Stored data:
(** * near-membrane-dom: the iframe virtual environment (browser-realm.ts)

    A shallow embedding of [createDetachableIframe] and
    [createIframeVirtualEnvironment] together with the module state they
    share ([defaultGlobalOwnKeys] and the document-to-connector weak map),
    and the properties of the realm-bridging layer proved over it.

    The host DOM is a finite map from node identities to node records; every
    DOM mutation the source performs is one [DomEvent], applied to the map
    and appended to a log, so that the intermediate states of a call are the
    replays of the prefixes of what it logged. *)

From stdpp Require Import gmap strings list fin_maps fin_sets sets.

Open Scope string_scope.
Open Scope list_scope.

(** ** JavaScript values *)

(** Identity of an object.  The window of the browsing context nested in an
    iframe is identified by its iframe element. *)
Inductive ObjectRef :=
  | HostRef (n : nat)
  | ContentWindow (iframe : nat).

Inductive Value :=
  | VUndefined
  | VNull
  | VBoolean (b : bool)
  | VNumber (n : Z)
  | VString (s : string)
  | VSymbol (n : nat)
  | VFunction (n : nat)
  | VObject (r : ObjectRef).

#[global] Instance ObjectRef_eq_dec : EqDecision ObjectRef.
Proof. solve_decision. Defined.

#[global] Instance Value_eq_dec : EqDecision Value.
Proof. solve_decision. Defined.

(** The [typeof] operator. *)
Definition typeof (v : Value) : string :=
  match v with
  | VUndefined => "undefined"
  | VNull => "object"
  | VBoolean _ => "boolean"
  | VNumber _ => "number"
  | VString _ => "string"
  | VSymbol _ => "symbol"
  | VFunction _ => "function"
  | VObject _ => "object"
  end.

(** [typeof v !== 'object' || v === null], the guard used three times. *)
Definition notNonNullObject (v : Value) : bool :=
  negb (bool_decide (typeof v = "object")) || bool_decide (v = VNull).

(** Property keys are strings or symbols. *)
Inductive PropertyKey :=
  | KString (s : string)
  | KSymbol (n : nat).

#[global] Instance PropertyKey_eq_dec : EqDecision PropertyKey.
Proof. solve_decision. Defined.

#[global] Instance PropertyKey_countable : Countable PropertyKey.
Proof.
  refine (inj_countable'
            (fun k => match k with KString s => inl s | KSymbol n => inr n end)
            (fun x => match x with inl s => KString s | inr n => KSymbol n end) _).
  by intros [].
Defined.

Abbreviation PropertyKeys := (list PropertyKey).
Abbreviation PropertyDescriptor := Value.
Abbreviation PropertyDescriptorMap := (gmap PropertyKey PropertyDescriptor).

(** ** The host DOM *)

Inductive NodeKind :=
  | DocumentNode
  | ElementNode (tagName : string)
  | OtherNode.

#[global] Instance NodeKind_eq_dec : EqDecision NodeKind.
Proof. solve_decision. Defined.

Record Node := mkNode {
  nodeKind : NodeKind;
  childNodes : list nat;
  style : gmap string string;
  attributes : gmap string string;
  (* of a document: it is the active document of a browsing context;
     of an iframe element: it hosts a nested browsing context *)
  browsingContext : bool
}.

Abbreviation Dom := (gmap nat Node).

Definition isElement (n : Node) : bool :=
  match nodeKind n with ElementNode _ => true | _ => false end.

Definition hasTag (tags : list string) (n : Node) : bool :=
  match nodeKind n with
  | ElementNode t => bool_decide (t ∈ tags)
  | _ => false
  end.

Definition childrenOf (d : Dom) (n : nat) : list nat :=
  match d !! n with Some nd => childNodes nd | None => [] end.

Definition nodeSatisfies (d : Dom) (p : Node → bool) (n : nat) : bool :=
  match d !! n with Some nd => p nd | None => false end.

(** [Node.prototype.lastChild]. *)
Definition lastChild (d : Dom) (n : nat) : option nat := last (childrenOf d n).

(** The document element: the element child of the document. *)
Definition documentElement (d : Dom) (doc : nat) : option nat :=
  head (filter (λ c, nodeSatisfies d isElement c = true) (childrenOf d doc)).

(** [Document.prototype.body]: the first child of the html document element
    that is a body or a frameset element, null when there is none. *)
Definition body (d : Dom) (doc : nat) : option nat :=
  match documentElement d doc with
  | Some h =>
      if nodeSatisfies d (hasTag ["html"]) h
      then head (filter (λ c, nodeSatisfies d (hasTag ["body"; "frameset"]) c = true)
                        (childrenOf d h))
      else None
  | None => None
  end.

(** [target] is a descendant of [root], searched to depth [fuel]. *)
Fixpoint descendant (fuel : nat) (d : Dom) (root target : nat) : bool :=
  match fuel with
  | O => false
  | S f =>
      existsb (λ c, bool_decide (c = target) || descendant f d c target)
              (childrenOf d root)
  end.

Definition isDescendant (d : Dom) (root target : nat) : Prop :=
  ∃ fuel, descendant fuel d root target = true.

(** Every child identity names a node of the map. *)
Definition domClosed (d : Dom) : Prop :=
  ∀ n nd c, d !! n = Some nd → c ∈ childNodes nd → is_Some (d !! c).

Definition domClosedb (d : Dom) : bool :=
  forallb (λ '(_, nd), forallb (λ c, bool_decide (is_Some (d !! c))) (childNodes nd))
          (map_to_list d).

**About this exercise:** Number of lines containing "root" in the data: state it and nothing more.

**Problem solution:** 5